We've found that the TWO that work best for us?


We've found with those two, the "rest fall into place".

And if someone can "explain the relationship PARADIGM of an "open relationship", bring it on.

Just MY take on it, but that sound more of a "convenience" than a relationship.

"I LOVE YOU" only goes "so far.

What REALLY floors me, is when I read that guys have been in "an 8 year relationship and a 15 year relationship and WE'RE STILL BEST FRIENDS"........What the fuck? That's denial.

I suspect an explanation of the relationship PARADIGM of an "open relationship" from the list provided falls under item 5 - Sexual Intimacy, in pertinent part "Couples who have their sexual needs met or at least have negotiated a reasonable compromise if their levels of need aren’t compatible, feel taken care of by the other..."

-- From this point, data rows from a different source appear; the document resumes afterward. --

(* ===== verification/Batch.v ===== *)
(** * Batches, layouts and their ABI headers ([include/pg_batch/abi.h],
    [layout.h], [batch.h])

    The structures modules exchange.  Each starts with the version and size
    its supplier was compiled with; sizes are those of an LP64 target.  An
    operation table is identified by its address; the callbacks in it belong
    to other modules, and only whether they are [NULL] is kept. *)

From S2P Require Import Prelude Words Selection.

(** ** ABI headers *)

(** [PG_BATCH_ABI_HAS_FIELD(object, type, field)] for a field that ends at
    [size_through]. *)
Definition PG_BATCH_ABI_HAS_FIELD (struct_size size_through : Z) : bool := size_through <=? struct_size.

Definition validate_abi (version struct_size expected_version required_size : Z) : res unit :=
  raise_if (negb (version =? expected_version) || (struct_size <? required_size)) FeatureNotSupported.

Lemma validate_abi_defined v size ev rs : validate_abi v size ev rs ≠ Undefined.
Proof. unfold validate_abi. by destruct (_ || _). Qed.

Lemma validate_abi_ok v size ev rs : validate_abi v size ev rs = Ok tt → v = ev ∧ rs ≤ size.
Proof.
  unfold validate_abi. destruct (Z.eqb_spec v ev), (Z.ltb_spec size rs); simpl; try done.
Qed.

(** ** Column layouts *)

Record PgBatchLayout : Type := mkLayout {
  layout_struct_size : Z;
  layout_ncolumns : Z;
  layout_ntargets : Z;
  (** [None] is the null pointer, the identity mapping. *)
  target_columns : option (list Z);
}.

Definition PG_BATCH_LAYOUT_MIN_SIZE : Z := 24.

(** [layout->target_columns == NULL ? target : layout->target_columns[target]] *)
Definition target_column (layout : PgBatchLayout) (target : Z) : res Z :=
  match target_columns layout with None => Ok target | Some columns => aref columns target end.

Definition pg_batch_check_layout (layout : option PgBatchLayout) : res unit :=
  match layout with
  | None => Raise (Elog "pg_batch received an invalid logical layout")
  | Some layout =>
      _ ← raise_if ((layout_struct_size layout <? PG_BATCH_LAYOUT_MIN_SIZE) ||
                    (layout_ncolumns layout <? 0) || (layout_ntargets layout <? 0) ||
                    (match target_columns layout with None => true | Some _ => false end &&
                     (layout_ncolumns layout <? layout_ntargets layout)))
            (Elog "pg_batch received an invalid logical layout");
      foldM (λ target _,
          column ← target_column layout target;
          raise_if ((column <? -1) || (layout_ncolumns layout <=? column))
            (Elog "pg_batch target column is out of range"))
        (seqZ 0 (layout_ntargets layout)) tt
  end.

Definition pg_batch_layout_column (layout : PgBatchLayout) (target : Z) : res Z :=
  _ ← assert_ ((0 <=? target) && (target <? layout_ntargets layout));
  target_column layout target.

(** ** Batches *)

Record PgBatchOps : Type := mkOps {
  ops_address : Z;
  ops_abi_version : Z;
  ops_struct_size : Z;
  has_get_datum_column : bool;
  has_prepare_columns : bool;
  has_get_native_interface : bool;
  has_release : bool;
}.

Definition PG_BATCH_OPS_ABI_VERSION : Z := 1.
Definition PG_BATCH_OPS_MIN_SIZE : Z := 24.
(** The ends of the optional fields of [PgBatchOps]. *)
Definition OPS_THROUGH_PREPARE_COLUMNS : Z := 32.
Definition OPS_THROUGH_GET_NATIVE_INTERFACE : Z := 40.
Definition OPS_THROUGH_RELEASE : Z := 48.

(** A selection whose [words] pointer is [NULL] has no words. *)
Record PgBatch : Type := mkBatch {
  abi_version : Z;
  struct_size : Z;
  selection : PgBatchSelection;
  table_oid : Z;
  ops : option PgBatchOps;
  private_data : Z;
  generation : Z;
}.

Definition PG_BATCH_ABI_VERSION : Z := 1.
Definition PG_BATCH_MIN_SIZE : Z := 64.

Definition set_generation (b : PgBatch) (g : Z) : PgBatch :=
  mkBatch (abi_version b) (struct_size b) (selection b) (table_oid b) (ops b) (private_data b) g.
Definition set_selection (b : PgBatch) (s : PgBatchSelection) : PgBatch :=
  mkBatch (abi_version b) (struct_size b) s (table_oid b) (ops b) (private_data b) (generation b).

(** A borrowed Datum view; [struct_size] is the caller's, null pointers are
    [None]. *)
Record PgBatchDatumVector : Type := mkDatumVector {
  dv_struct_size : Z;
  dv_values : option (list Z);
  dv_isnull : option (list bool);
  dv_nrows : Z;
}.
Definition PG_BATCH_DATUM_VECTOR_MIN_SIZE : Z := 28.
Definition sizeof_PgBatchDatumVector : Z := 32.

Definition pg_batch_check_datum_vector (result : option PgBatchDatumVector) : res unit :=
  raise_if (match result with None => true | Some v => dv_struct_size v <? PG_BATCH_DATUM_VECTOR_MIN_SIZE end)
    (Elog "pg_batch source received an incompatible Datum vector").

Record PgBatchConsumerOps : Type := mkConsumerOps {
  consumer_abi_version : Z;
  consumer_struct_size : Z;
  has_accept_batch : bool;
  has_select_row : bool;
}.

Definition PG_BATCH_CONSUMER_OPS_ABI_VERSION : Z := 1.
Definition PG_BATCH_CONSUMER_OPS_MIN_SIZE : Z := 32.

(** ** Layout properties *)

(** A layout a consumer may index without further checks. *)
Definition layout_ok (layout : PgBatchLayout) : Prop :=
  0 ≤ layout_ncolumns layout ∧
  ∀ target, 0 ≤ target < layout_ntargets layout →
    ∃ column, pg_batch_layout_column layout target = Ok column ∧ -1 ≤ column < layout_ncolumns layout.

Lemma target_column_safe layout target :
  (∀ cs, target_columns layout = Some cs → layout_ntargets layout ≤ zlength cs) →
  0 ≤ target < layout_ntargets layout → ∃ c, target_column layout target = Ok c.
Proof.
  intros Hcs Ht. unfold target_column. destruct (target_columns layout) as [cs|]; [|eauto].
  specialize (Hcs cs eq_refl). rewrite (aref_ok 0) by lia. eauto.
Qed.

(** A check over all indices returns, or stops at the first that fails. *)
Lemma check_all_spec (f : Z → res Z) (bad : Z → bool) e n :
  0 ≤ n → (∀ i, 0 ≤ i < n → ∃ c, f i = Ok c) →
  let m := foldM (λ i (_ : unit), c ← f i; raise_if (bad c) e) (seqZ 0 n) tt in
  (m = Ok tt ∧ ∀ i c, 0 ≤ i < n → f i = Ok c → bad c = false) ∨
  (m = Raise e ∧ ∃ i c, 0 ≤ i < n ∧ f i = Ok c ∧ bad c = true).
Proof.
  intros Hn Hf m. subst m.
  cut (∀ k i, n = i + Z.of_nat k → 0 ≤ i →
    let m := foldM (λ i (_ : unit), c ← f i; raise_if (bad c) e) (seqZ i (Z.of_nat k)) tt in
    (m = Ok tt ∧ ∀ j c, i ≤ j < n → f j = Ok c → bad c = false) ∨
    (m = Raise e ∧ ∃ j c, i ≤ j < n ∧ f j = Ok c ∧ bad c = true)).
  { intros H. specialize (H (Z.to_nat n) 0). rewrite Z2Nat.id in H by lia. apply H; lia. }
  induction k as [|k IH]; intros i Hk Hi.
  - left. split; [done|]. intros j c Hj. lia.
  - rewrite seqZ_cons by lia. replace (Z.pred (Z.of_nat (S k))) with (Z.of_nat k) by lia.
    replace (Z.succ i) with (i + 1) by lia. destruct (Hf i) as [c Hc]; [lia|].
    cbn [foldM]. rewrite Hc, bind_Ok. destruct (bad c) eqn:Hb.
    + right. split; [done|]. exists i, c. split_and!; (done || lia).
    + cbn [raise_if]. rewrite bind_Ok.
      destruct (IH (i + 1)) as [[-> Hall]|[-> (j & d & Hj & Hd & Hbad)]]; [lia|lia| |].
      * left. split; [done|]. intros j d Hj Hd. destruct (decide (j = i)) as [->|]; [congruence|].
        eapply Hall; [|done]. lia.
      * right. split; [done|]. exists j, d. split_and!; (done || lia).
Qed.

(** [pg_batch_check_layout] never reads outside the target map of the size it
    is told, and accepts exactly the layouts that can be indexed. *)
Lemma check_layout_spec layout :
  (∀ cs, target_columns layout = Some cs → layout_ntargets layout ≤ zlength cs) →
  (pg_batch_check_layout (Some layout) = Ok tt ↔
     PG_BATCH_LAYOUT_MIN_SIZE ≤ layout_struct_size layout ∧ 0 ≤ layout_ntargets layout ∧ layout_ok layout) ∧
  pg_batch_check_layout (Some layout) ≠ Undefined.
Proof.
  intros Hcs. unfold pg_batch_check_layout, layout_ok, pg_batch_layout_column.
  destruct (Z.ltb_spec (layout_struct_size layout) PG_BATCH_LAYOUT_MIN_SIZE); simpl;
    [split; [split; [done|lia]|done]|].
  destruct (Z.ltb_spec (layout_ncolumns layout) 0); simpl; [split; [split; [done|lia]|done]|].
  destruct (Z.ltb_spec (layout_ntargets layout) 0); simpl; [split; [split; [done|lia]|done]|].
  destruct (match target_columns layout with None => true | Some _ => false end &&
      (layout_ncolumns layout <? layout_ntargets layout)) eqn:Hid; cbn [raise_if].
  - split; [|done]. split; [done|]. intros (_ & _ & _ & Hall). bool_prop.
    destruct (Hall (layout_ncolumns layout)) as (c & Hc & Hr); [lia|].
    unfold target_column, assert_ in Hc. destruct (target_columns layout); [done|].
    destruct (_ && _); simpl in Hc; [|done]. injection Hc as <-. lia.
  - rewrite bind_Ok.
    destruct (check_all_spec (target_column layout)
        (λ column, (column <? -1) || (layout_ncolumns layout <=? column))
        (Elog "pg_batch target column is out of range") (layout_ntargets layout))
      as [[-> Hall]|[-> (j & c & Hj & Hc & Hbad)]]; [lia| | |].
    + intros i Hi. by apply target_column_safe.
    + split; [|done]. split; [|done]. intros _. split_and!; try lia. intros target Ht.
      destruct (target_column_safe layout target Hcs Ht) as [c Hc]. exists c.
      specialize (Hall target c Ht Hc). bool_prop.
      unfold assert_. rewrite (proj2 (Z.leb_le 0 target)), (proj2 (Z.ltb_lt target _)) by lia.
      simpl. split; [done|lia].
    + split; [|done]. split; [done|]. intros (_ & _ & _ & Hok). destruct (Hok j Hj) as (d & Hd & Hr).
      unfold assert_ in Hd. rewrite (proj2 (Z.leb_le 0 j)), (proj2 (Z.ltb_lt j _)) in Hd by lia.
      simpl in Hd. rewrite Hc in Hd. injection Hd as <-.
      apply orb_true_iff in Hbad as [Hb|Hb]; [apply Z.ltb_lt in Hb|apply Z.leb_le in Hb]; lia.
Qed.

The phrase "negotiated a reasonable compromise" is of course a route to all manner of permutations. It carries with it mutuality of purpose while also allowing any measure of freedoms and possibilities within the constraints of that same mutuality. Another couple's arrangements might not be your cup of tea (but then, according to N.O.M., I suspect your arrangement is not THEIR cup of tea either, LOL).

For some it's about monogamy, for others it's about being monogamish, and for a few others still it's an "open relationship" or "triad" or whatever. In a funny way, as your own post indicates - it's not about the sex. It's about communication and compromise and how, as you put it," the rest falls in place".

Mind you, I'd say of all things, it requires love first and foremost, after which then only then does the rest falls in place. :)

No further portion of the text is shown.